====== RECORD EXCERPTS ======

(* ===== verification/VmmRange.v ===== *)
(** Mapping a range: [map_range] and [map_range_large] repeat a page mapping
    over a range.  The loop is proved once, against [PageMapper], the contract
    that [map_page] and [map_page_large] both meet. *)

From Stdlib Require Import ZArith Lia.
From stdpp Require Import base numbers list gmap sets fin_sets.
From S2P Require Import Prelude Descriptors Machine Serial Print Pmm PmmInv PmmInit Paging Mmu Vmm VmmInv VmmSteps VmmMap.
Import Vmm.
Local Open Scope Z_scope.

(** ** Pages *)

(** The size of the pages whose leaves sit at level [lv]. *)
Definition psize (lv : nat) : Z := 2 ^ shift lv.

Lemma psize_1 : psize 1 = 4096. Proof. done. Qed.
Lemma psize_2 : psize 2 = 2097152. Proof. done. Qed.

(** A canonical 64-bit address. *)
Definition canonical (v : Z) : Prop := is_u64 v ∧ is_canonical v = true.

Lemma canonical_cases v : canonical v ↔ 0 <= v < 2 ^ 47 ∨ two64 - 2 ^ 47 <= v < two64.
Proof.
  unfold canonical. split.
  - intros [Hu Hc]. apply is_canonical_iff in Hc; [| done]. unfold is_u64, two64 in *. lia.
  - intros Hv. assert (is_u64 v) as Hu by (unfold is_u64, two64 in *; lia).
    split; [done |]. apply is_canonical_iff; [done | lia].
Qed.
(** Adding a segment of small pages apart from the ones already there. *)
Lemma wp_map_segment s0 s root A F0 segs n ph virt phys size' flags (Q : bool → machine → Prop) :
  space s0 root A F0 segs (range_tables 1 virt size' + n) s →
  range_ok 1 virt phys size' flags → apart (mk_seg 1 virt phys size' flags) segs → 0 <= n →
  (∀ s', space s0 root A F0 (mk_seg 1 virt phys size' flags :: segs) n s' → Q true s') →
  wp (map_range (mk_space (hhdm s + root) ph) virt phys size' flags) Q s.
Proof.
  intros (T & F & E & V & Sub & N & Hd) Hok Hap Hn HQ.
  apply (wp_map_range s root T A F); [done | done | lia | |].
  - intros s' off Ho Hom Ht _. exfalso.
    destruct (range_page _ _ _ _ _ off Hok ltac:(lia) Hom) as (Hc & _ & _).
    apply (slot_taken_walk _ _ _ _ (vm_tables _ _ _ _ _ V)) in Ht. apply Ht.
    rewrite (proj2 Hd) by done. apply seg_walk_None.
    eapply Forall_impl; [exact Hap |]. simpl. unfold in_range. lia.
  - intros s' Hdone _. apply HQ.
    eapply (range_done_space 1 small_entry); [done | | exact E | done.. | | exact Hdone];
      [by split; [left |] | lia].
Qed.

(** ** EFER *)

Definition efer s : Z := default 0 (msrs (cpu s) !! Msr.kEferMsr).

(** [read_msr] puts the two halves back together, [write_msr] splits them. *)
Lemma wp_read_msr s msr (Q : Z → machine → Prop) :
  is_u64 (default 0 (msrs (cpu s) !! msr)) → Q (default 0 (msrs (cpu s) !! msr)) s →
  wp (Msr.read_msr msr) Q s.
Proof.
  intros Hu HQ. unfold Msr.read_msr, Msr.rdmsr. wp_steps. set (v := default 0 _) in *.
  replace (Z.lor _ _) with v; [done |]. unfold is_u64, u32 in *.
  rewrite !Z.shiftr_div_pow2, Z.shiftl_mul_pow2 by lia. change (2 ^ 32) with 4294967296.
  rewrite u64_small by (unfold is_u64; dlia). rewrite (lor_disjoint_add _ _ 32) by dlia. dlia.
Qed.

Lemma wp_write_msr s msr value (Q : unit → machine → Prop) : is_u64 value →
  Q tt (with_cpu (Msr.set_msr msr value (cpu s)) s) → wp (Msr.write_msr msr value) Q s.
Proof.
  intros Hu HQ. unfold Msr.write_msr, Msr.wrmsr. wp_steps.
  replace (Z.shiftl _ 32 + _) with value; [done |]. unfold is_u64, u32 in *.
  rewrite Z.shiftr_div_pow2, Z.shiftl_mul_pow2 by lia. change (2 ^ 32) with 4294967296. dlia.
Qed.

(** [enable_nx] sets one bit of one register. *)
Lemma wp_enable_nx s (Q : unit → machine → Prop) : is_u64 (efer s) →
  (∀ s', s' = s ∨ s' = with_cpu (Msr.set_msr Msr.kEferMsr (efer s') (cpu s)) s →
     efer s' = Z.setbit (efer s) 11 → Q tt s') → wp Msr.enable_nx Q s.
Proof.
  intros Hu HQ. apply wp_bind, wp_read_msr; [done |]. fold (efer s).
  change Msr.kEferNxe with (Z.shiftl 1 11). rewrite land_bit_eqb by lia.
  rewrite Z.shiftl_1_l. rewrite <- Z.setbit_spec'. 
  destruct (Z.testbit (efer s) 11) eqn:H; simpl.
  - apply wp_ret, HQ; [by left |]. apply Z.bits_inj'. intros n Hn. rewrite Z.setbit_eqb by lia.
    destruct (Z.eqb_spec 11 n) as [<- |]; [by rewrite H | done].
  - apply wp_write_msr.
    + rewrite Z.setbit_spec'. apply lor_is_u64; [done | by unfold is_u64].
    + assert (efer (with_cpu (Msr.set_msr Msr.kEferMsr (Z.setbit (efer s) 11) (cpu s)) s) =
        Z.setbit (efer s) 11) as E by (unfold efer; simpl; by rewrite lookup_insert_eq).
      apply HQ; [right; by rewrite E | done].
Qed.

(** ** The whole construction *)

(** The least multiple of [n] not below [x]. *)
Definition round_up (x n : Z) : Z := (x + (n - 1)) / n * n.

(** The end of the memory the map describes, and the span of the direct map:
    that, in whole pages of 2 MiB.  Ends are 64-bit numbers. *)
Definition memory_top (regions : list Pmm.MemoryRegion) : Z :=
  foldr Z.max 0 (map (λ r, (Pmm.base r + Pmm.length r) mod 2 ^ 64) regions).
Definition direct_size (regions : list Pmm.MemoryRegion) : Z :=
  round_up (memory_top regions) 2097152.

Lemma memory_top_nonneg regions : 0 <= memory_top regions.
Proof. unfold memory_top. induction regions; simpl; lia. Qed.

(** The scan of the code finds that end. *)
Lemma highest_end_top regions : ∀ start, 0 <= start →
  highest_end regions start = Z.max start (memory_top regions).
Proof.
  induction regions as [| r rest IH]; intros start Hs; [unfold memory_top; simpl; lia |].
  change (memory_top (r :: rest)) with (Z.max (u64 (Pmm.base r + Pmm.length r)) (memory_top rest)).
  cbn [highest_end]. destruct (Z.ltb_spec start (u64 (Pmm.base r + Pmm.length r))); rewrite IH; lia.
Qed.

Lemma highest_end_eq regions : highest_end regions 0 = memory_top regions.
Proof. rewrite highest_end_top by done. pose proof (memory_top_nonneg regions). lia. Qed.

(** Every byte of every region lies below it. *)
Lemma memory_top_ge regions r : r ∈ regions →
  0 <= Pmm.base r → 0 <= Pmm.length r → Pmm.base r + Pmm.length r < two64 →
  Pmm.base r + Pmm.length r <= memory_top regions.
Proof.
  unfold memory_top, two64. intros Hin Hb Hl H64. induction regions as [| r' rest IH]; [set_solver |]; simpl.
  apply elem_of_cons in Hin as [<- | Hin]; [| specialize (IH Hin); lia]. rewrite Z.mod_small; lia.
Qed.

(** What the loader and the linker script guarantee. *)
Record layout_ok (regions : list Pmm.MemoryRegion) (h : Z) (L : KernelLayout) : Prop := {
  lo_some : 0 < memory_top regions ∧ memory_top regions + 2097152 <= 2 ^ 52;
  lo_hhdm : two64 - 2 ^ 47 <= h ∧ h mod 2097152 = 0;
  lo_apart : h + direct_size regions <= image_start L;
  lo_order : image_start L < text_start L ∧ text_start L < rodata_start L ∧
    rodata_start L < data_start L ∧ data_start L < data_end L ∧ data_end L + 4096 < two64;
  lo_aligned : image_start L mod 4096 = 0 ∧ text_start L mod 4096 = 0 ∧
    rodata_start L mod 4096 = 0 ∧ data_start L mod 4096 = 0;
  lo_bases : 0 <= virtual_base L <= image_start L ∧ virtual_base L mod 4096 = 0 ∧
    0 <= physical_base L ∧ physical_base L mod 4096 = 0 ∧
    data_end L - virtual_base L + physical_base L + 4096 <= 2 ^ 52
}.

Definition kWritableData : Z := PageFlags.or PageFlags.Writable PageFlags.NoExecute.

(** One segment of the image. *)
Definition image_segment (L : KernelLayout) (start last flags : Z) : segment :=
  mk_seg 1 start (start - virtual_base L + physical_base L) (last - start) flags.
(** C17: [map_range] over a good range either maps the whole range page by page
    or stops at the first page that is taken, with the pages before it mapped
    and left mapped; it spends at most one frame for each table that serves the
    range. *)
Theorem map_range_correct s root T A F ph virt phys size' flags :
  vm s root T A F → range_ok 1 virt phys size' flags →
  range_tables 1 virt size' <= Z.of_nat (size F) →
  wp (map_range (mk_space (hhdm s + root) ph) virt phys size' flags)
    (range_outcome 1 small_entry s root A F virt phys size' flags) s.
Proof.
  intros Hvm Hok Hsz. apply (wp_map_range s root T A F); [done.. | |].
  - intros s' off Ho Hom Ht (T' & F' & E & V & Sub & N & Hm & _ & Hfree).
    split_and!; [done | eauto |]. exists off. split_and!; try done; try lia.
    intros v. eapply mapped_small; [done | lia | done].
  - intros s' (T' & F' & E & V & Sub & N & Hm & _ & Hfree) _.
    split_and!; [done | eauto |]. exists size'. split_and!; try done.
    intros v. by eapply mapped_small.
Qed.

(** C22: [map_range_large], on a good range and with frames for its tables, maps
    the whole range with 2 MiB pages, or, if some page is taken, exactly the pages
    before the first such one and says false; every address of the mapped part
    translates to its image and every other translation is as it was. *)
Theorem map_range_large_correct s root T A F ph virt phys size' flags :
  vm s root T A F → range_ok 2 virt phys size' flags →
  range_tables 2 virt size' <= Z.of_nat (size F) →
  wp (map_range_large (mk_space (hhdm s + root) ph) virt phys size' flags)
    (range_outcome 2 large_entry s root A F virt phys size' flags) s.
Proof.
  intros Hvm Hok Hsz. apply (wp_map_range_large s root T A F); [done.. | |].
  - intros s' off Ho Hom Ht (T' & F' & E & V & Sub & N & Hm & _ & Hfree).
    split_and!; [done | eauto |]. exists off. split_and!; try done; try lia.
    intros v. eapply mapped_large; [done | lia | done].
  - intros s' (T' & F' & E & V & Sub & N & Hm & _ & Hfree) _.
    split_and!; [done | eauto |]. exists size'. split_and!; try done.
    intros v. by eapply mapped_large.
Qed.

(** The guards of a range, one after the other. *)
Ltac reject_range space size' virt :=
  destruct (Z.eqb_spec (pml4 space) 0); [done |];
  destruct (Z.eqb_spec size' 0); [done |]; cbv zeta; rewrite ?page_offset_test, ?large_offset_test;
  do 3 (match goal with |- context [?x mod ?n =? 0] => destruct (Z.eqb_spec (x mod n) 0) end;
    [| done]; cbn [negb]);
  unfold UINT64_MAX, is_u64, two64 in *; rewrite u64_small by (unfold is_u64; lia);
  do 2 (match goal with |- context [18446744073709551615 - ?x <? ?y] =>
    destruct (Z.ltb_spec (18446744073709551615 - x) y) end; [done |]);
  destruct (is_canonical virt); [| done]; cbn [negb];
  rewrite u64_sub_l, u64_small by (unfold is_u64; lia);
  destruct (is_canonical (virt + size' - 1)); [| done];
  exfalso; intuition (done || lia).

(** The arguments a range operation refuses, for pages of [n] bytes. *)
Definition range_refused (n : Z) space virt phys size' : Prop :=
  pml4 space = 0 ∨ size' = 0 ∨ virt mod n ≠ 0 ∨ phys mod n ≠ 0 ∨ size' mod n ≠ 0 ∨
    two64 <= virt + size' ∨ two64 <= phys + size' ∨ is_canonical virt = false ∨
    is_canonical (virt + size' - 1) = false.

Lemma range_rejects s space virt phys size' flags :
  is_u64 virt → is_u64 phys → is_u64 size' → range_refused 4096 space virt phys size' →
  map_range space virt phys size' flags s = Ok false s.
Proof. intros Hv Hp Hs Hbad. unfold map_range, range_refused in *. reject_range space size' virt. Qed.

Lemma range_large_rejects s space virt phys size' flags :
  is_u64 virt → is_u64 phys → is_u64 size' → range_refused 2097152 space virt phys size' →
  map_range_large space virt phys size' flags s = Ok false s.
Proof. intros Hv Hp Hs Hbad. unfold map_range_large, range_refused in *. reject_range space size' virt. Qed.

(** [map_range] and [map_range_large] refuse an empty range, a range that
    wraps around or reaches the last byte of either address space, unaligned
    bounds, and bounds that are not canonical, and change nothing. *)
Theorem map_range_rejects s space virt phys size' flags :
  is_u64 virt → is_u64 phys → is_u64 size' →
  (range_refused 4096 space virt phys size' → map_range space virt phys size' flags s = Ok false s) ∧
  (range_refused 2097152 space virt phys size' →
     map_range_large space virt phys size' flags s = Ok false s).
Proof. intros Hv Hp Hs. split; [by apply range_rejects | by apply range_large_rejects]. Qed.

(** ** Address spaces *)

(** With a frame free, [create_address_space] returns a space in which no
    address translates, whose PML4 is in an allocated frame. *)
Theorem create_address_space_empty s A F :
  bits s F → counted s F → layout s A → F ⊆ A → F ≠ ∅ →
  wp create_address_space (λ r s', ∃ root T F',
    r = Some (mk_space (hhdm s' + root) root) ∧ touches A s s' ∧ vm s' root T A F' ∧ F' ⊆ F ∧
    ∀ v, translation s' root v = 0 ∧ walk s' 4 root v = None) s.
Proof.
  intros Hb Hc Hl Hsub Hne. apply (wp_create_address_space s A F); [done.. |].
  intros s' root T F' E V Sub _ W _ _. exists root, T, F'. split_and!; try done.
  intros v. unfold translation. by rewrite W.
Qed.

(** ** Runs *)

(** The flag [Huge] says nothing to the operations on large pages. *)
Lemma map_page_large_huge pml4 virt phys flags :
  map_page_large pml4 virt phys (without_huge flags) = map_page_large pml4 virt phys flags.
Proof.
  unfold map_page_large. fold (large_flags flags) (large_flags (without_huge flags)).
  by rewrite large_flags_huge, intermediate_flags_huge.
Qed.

======

#### [PROBLEM REQUIREMENTS]
When the line with "unfold UINT64_MAX, is_u64, two64" is reached in the data above, begin copying, and stop after the line with "destruct (is_canonical virt);"; copy each line exactly, both ends included.

#### [ANSWER FOR THIS EXERCISE]
  unfold UINT64_MAX, is_u64, two64 in *; rewrite u64_small by (unfold is_u64; lia);
  do 2 (match goal with |- context [18446744073709551615 - ?x <? ?y] =>
    destruct (Z.ltb_spec (18446744073709551615 - x) y) end; [done |]);
  destruct (is_canonical virt); [| done]; cbn [negb];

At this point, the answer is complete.